Copy, from the data below, every line that has "None" in it.

- - - - - - -

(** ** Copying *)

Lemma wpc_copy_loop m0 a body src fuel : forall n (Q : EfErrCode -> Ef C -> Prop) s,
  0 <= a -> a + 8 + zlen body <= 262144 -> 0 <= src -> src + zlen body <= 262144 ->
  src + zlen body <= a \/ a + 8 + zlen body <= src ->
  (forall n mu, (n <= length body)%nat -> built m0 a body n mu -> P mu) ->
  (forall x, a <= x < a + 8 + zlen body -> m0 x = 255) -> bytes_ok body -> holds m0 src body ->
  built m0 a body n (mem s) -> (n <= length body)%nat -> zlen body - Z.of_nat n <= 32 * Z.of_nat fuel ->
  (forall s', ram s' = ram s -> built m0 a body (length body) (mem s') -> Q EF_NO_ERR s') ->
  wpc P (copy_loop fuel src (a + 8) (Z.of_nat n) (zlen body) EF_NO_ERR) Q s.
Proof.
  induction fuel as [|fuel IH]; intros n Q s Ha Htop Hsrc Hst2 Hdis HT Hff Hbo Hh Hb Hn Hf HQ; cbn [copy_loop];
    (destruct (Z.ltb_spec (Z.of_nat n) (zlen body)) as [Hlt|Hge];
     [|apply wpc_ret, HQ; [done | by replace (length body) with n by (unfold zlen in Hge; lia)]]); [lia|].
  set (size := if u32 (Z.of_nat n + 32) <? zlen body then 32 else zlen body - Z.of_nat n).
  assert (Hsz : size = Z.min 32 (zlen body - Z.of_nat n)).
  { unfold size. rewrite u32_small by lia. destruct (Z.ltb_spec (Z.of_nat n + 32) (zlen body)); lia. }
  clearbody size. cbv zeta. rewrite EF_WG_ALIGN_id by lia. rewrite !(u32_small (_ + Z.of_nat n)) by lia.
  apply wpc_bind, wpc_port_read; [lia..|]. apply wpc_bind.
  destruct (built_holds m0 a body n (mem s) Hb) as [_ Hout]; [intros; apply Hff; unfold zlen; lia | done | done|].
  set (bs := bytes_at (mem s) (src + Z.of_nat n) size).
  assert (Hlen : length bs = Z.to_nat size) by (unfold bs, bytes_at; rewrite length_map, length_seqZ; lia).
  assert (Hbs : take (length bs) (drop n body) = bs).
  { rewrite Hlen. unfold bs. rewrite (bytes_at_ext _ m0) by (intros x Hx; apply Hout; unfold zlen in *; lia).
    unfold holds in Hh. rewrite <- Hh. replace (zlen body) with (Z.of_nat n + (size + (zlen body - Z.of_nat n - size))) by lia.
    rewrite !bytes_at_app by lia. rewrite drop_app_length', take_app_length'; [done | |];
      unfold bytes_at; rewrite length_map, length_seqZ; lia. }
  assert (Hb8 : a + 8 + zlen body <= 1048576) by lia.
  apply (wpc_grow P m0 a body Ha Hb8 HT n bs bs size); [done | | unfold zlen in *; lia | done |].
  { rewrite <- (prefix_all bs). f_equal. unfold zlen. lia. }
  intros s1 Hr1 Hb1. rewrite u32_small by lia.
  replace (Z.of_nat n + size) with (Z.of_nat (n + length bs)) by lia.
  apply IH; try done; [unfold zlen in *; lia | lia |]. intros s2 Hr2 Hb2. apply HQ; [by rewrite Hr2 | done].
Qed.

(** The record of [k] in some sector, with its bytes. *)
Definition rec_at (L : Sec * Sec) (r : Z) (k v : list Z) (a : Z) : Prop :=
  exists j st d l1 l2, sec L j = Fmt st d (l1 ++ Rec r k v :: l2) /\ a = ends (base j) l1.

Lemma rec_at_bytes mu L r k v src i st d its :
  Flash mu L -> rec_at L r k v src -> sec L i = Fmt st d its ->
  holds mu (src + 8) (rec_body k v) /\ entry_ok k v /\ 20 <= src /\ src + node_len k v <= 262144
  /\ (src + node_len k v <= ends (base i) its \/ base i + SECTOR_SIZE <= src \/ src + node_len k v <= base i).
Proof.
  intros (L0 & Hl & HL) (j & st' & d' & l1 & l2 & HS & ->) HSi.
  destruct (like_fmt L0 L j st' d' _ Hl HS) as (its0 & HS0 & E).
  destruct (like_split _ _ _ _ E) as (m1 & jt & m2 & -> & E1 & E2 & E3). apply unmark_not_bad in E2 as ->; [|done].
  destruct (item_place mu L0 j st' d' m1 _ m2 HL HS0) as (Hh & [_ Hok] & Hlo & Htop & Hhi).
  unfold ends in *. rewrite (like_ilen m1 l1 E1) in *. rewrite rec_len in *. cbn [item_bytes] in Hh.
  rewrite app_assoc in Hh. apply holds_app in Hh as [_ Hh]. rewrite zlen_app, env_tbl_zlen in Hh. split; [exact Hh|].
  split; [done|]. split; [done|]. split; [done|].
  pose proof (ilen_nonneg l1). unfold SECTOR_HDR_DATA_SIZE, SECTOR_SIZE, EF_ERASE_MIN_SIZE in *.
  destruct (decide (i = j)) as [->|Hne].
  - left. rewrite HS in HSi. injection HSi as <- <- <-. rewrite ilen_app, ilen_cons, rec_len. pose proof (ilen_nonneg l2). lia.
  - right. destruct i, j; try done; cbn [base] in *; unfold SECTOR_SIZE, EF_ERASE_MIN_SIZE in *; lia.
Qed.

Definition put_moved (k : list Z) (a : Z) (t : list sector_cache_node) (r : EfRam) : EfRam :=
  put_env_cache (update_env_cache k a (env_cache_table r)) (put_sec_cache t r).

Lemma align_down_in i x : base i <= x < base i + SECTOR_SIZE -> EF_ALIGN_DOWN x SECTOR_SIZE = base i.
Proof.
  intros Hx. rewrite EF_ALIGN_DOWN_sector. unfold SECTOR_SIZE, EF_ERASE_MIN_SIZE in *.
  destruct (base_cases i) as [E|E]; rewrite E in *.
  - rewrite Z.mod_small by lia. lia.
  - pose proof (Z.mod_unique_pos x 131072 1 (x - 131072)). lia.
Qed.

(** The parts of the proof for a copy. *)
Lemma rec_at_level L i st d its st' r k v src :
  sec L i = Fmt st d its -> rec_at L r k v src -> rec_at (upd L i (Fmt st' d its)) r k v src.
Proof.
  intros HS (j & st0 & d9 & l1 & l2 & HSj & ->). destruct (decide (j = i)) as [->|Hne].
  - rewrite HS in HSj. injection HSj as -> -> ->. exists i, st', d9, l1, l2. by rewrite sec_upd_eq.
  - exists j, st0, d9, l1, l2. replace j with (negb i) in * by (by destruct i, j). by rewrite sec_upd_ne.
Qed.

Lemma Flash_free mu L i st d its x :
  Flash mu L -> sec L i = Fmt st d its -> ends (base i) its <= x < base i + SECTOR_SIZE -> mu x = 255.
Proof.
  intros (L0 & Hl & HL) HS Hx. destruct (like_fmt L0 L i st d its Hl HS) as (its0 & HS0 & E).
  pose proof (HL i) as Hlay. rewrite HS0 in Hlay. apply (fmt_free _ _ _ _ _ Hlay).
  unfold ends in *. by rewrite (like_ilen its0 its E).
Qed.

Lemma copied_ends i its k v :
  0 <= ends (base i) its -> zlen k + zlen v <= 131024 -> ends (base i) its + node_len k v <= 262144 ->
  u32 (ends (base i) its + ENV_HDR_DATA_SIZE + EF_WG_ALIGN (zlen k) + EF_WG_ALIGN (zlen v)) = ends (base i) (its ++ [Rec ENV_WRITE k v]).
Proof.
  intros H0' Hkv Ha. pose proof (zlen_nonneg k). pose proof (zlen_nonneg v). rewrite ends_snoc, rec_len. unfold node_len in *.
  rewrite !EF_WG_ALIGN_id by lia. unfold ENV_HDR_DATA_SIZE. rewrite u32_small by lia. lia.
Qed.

- - - - - - -

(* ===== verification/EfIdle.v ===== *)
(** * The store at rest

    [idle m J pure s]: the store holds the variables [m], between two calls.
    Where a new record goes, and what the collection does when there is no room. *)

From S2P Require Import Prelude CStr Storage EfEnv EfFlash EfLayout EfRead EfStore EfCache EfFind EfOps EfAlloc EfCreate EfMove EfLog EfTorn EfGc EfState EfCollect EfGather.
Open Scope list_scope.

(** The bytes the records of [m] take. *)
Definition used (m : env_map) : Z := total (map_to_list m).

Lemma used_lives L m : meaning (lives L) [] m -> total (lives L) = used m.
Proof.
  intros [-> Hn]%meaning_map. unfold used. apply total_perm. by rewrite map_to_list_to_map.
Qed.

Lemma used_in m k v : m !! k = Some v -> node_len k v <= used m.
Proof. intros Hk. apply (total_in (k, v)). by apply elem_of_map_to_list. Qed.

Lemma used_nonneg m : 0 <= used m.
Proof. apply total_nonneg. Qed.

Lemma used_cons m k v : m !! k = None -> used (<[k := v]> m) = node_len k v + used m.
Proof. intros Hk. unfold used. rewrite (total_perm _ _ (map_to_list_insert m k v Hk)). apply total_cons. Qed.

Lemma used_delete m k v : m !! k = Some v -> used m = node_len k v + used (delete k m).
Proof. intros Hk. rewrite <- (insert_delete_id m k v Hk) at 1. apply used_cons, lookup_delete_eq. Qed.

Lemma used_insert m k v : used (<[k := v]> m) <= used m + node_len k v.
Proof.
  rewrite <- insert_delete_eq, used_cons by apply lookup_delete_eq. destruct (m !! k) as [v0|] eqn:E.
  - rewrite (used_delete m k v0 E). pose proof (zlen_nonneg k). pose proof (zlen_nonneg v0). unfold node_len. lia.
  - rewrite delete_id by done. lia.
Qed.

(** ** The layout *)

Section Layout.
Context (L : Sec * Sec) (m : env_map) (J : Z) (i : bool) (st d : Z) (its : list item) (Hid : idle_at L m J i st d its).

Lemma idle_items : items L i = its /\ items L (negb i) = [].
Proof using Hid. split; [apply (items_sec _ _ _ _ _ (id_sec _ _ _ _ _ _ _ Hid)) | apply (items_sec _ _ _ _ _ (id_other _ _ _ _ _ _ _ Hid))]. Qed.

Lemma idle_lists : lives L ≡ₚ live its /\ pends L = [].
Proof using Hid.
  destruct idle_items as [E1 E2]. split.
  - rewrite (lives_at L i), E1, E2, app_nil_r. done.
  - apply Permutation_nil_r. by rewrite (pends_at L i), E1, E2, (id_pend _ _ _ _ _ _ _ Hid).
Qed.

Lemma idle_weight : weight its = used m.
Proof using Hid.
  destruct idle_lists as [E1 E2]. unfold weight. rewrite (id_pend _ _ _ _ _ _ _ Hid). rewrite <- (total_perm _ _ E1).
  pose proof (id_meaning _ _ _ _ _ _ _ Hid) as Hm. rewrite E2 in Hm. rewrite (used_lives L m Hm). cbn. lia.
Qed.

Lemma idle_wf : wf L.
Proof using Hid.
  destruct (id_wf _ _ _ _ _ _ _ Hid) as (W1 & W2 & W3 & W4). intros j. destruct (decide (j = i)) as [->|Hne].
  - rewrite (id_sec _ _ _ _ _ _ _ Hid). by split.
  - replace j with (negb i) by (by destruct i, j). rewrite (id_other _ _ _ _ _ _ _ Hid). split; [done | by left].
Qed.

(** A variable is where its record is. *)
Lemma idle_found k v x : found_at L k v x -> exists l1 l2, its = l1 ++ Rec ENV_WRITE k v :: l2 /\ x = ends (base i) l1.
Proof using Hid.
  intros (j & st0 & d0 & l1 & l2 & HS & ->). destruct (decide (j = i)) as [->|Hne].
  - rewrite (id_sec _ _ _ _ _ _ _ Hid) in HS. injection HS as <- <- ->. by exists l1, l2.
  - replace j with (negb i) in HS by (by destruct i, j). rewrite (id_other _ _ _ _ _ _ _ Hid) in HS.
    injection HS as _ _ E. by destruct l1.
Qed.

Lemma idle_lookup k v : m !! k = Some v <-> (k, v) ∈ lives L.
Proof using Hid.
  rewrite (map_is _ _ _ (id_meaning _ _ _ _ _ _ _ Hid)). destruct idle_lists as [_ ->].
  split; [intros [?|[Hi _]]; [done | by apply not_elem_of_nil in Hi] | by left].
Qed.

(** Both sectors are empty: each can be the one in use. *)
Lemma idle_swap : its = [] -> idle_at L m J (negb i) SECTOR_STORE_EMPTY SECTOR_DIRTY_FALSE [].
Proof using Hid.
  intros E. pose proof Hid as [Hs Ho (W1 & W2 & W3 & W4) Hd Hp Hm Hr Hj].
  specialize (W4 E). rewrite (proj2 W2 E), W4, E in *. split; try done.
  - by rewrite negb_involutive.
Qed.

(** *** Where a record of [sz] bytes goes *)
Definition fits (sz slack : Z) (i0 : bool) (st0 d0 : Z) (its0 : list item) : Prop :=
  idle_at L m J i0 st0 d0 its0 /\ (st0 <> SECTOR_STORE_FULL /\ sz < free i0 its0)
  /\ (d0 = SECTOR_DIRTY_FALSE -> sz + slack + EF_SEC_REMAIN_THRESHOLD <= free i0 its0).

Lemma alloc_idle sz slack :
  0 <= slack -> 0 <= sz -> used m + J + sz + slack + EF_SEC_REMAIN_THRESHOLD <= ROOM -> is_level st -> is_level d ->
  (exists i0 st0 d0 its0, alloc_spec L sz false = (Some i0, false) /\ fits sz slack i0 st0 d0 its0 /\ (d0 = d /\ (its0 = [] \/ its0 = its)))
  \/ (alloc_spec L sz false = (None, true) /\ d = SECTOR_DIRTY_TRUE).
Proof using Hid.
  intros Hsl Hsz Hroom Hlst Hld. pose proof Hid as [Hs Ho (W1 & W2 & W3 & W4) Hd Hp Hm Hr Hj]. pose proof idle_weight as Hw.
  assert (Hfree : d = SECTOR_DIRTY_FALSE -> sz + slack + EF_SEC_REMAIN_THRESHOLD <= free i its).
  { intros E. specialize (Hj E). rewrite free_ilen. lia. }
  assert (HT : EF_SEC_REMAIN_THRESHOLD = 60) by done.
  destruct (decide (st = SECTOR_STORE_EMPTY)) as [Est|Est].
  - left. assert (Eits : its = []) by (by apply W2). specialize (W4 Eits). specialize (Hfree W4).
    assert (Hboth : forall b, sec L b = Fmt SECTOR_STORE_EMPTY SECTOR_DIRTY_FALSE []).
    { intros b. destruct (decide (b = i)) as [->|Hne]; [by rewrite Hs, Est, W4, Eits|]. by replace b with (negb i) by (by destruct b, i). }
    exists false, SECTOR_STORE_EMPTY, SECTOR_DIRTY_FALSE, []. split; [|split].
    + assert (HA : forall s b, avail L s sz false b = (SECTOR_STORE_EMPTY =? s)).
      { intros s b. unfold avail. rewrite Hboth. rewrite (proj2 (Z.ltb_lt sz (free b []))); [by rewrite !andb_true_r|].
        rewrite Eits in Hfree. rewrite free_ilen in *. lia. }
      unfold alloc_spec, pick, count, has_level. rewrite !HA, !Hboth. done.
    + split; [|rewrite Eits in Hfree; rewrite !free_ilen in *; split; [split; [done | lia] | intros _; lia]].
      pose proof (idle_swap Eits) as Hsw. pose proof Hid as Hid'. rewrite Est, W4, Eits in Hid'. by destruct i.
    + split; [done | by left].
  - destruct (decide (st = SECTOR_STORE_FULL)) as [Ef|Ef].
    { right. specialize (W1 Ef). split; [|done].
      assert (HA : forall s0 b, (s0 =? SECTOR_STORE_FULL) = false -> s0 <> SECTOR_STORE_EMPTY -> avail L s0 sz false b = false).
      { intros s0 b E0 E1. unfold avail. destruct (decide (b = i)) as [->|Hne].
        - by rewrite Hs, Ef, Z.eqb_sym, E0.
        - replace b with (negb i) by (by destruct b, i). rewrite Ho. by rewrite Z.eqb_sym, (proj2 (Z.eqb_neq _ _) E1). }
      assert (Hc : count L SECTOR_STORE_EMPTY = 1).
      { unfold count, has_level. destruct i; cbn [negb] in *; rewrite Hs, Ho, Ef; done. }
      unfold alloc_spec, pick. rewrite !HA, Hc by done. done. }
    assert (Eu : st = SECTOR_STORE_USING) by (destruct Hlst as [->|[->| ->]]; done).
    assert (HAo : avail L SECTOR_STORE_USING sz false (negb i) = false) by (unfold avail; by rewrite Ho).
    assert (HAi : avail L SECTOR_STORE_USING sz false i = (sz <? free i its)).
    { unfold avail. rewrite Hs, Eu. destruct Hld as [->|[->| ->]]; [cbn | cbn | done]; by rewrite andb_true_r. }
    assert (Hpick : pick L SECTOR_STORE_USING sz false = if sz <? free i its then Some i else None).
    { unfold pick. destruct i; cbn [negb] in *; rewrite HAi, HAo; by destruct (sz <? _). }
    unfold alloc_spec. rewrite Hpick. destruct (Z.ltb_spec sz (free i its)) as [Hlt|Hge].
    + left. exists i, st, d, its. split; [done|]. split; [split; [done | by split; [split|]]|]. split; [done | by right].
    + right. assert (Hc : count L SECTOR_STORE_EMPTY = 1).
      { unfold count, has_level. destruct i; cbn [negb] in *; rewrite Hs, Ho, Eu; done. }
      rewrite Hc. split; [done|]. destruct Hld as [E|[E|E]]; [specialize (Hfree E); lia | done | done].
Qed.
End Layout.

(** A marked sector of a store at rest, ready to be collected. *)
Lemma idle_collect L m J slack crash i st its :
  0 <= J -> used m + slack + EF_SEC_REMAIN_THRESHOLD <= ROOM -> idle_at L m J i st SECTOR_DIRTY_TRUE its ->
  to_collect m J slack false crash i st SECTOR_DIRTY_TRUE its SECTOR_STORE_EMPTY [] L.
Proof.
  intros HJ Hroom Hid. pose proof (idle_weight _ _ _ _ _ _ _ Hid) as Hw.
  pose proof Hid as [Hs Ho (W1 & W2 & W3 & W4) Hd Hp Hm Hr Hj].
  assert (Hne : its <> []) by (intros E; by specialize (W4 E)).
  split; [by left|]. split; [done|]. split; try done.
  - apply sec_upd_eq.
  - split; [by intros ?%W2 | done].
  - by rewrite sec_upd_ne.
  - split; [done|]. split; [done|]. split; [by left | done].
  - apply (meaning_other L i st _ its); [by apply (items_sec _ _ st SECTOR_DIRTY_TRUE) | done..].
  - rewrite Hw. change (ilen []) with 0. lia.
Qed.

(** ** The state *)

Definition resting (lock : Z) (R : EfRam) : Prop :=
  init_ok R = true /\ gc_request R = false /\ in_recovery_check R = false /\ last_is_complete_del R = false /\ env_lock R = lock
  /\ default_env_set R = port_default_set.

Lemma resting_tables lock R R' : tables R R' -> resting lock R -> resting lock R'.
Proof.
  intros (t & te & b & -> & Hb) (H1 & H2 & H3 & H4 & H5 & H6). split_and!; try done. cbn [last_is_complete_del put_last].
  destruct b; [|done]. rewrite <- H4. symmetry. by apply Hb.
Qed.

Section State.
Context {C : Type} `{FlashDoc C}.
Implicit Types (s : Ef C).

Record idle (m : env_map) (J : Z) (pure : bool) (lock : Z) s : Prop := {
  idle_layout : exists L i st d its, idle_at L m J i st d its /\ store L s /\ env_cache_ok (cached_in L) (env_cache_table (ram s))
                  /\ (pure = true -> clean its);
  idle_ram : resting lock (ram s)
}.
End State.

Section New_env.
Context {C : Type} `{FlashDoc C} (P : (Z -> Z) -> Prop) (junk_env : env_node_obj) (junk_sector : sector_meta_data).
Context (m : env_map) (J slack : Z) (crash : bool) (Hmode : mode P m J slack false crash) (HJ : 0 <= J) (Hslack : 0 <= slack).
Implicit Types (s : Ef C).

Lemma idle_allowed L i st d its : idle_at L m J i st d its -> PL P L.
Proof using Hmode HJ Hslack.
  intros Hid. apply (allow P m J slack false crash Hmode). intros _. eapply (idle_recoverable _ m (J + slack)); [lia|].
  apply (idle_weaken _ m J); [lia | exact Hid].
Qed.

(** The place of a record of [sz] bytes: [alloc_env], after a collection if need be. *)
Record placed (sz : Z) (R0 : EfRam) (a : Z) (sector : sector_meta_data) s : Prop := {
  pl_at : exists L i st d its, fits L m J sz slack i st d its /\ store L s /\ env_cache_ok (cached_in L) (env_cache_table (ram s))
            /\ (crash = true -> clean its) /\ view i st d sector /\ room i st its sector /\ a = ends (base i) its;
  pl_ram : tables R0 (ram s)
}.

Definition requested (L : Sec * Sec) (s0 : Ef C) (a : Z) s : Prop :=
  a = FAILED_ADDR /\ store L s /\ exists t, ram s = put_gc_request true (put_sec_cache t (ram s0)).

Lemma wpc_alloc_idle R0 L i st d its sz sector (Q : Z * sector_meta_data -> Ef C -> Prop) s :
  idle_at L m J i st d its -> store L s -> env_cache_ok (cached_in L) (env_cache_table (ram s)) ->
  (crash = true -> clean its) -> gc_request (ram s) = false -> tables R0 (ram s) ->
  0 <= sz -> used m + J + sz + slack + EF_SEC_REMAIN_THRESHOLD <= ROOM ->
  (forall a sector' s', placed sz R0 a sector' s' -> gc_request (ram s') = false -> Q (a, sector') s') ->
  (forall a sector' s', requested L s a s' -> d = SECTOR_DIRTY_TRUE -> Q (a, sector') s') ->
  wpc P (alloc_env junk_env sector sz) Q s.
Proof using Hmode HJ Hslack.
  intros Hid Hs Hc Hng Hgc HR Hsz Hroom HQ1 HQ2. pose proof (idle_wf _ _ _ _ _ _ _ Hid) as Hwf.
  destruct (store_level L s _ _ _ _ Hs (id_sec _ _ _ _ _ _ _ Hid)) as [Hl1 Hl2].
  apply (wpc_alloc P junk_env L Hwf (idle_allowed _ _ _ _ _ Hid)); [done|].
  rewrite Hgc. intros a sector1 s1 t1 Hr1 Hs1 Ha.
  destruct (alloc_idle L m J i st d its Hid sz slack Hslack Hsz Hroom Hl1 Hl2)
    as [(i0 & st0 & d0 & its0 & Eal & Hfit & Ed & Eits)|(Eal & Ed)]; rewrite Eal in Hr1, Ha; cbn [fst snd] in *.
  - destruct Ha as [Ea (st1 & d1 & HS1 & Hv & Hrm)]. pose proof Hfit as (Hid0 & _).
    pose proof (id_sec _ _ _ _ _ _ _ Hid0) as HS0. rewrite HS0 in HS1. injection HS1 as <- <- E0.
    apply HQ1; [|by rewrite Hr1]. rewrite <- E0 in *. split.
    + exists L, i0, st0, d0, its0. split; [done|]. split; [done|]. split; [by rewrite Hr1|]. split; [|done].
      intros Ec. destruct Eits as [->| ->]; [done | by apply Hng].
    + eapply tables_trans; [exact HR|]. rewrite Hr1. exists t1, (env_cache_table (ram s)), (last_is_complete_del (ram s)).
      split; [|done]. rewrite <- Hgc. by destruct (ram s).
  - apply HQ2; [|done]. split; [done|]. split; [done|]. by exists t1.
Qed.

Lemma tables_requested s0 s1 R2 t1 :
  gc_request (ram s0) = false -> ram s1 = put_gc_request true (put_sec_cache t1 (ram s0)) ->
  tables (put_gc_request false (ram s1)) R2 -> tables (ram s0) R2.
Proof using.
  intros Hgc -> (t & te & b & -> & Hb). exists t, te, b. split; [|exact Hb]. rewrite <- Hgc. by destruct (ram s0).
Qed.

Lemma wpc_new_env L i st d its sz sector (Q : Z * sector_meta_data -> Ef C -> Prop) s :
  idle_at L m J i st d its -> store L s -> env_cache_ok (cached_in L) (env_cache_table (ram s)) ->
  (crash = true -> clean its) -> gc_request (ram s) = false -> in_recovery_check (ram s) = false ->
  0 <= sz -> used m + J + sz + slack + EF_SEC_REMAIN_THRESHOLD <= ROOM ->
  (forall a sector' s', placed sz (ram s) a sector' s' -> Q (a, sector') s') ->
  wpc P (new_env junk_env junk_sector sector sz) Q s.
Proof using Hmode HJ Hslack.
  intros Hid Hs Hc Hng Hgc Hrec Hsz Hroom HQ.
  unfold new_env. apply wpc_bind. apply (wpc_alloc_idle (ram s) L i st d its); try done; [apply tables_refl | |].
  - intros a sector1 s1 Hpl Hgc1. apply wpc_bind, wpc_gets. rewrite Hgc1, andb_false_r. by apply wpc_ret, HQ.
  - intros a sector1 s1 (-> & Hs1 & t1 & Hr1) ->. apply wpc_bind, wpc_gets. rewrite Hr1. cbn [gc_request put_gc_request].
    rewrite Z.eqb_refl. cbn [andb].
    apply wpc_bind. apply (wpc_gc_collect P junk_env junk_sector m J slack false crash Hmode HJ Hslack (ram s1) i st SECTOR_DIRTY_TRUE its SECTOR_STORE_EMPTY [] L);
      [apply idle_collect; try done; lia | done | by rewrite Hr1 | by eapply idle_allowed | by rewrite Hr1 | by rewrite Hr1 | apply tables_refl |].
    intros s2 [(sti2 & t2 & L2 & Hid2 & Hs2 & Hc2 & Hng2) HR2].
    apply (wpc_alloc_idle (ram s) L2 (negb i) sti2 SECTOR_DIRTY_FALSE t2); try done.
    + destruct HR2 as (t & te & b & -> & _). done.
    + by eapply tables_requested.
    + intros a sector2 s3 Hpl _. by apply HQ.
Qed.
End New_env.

- - - - - - -

● **Solution**
Lemma used_cons m k v : m !! k = None -> used (<[k := v]> m) = node_len k v + used m.
  \/ (alloc_spec L sz false = (None, true) /\ d = SECTOR_DIRTY_TRUE).
    assert (Hpick : pick L SECTOR_STORE_USING sz false = if sz <? free i its then Some i else None).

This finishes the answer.